- [Your task]: In the data, extract each line that holds the string "with".

- [Excerpted records]:

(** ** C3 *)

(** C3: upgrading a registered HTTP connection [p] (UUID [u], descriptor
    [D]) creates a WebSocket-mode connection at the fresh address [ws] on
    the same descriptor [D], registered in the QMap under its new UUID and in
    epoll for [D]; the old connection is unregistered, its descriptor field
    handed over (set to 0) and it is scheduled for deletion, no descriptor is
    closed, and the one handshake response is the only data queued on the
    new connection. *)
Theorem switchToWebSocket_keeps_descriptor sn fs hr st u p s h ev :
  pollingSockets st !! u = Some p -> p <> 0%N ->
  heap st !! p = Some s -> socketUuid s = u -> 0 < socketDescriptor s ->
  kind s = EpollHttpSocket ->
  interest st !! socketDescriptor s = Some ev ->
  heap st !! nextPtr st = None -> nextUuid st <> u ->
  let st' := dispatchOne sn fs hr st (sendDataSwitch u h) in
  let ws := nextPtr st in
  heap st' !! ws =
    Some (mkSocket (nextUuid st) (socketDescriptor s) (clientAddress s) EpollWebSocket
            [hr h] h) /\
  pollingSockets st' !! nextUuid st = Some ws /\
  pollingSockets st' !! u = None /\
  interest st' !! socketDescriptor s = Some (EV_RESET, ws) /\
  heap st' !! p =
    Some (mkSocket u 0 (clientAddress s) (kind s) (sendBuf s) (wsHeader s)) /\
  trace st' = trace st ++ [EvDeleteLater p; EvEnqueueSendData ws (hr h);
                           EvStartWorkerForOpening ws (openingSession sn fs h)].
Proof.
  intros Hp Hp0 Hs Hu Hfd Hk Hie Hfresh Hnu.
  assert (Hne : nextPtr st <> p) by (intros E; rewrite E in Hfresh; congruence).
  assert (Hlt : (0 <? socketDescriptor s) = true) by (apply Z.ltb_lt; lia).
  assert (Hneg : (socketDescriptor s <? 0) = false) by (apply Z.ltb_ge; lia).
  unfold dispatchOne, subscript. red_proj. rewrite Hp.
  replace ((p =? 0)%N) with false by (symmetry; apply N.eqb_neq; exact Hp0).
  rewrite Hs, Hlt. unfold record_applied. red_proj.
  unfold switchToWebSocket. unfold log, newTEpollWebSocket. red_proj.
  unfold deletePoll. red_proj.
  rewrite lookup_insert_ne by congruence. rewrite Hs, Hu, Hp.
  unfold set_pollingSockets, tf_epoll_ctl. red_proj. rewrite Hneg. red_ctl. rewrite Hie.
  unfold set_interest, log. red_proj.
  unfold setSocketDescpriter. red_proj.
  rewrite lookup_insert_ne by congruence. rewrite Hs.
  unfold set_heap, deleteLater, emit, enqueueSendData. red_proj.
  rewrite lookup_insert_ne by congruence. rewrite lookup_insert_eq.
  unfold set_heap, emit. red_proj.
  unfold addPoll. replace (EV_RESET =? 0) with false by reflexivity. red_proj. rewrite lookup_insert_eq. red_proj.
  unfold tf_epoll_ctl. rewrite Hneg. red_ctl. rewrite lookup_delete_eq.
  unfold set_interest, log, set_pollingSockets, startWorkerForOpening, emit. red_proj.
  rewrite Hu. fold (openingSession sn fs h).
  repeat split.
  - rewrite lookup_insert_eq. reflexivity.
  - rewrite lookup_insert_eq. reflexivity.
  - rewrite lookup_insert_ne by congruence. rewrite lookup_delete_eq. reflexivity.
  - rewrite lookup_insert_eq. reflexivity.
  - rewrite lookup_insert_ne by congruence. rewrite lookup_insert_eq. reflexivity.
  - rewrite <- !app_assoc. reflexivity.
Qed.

- [Output of the task]:
  replace ((p =? 0)%N) with false by (symmetry; apply N.eqb_neq; exact Hp0).
  unfold addPoll. replace (EV_RESET =? 0) with false by reflexivity. red_proj. rewrite lookup_insert_eq. red_proj.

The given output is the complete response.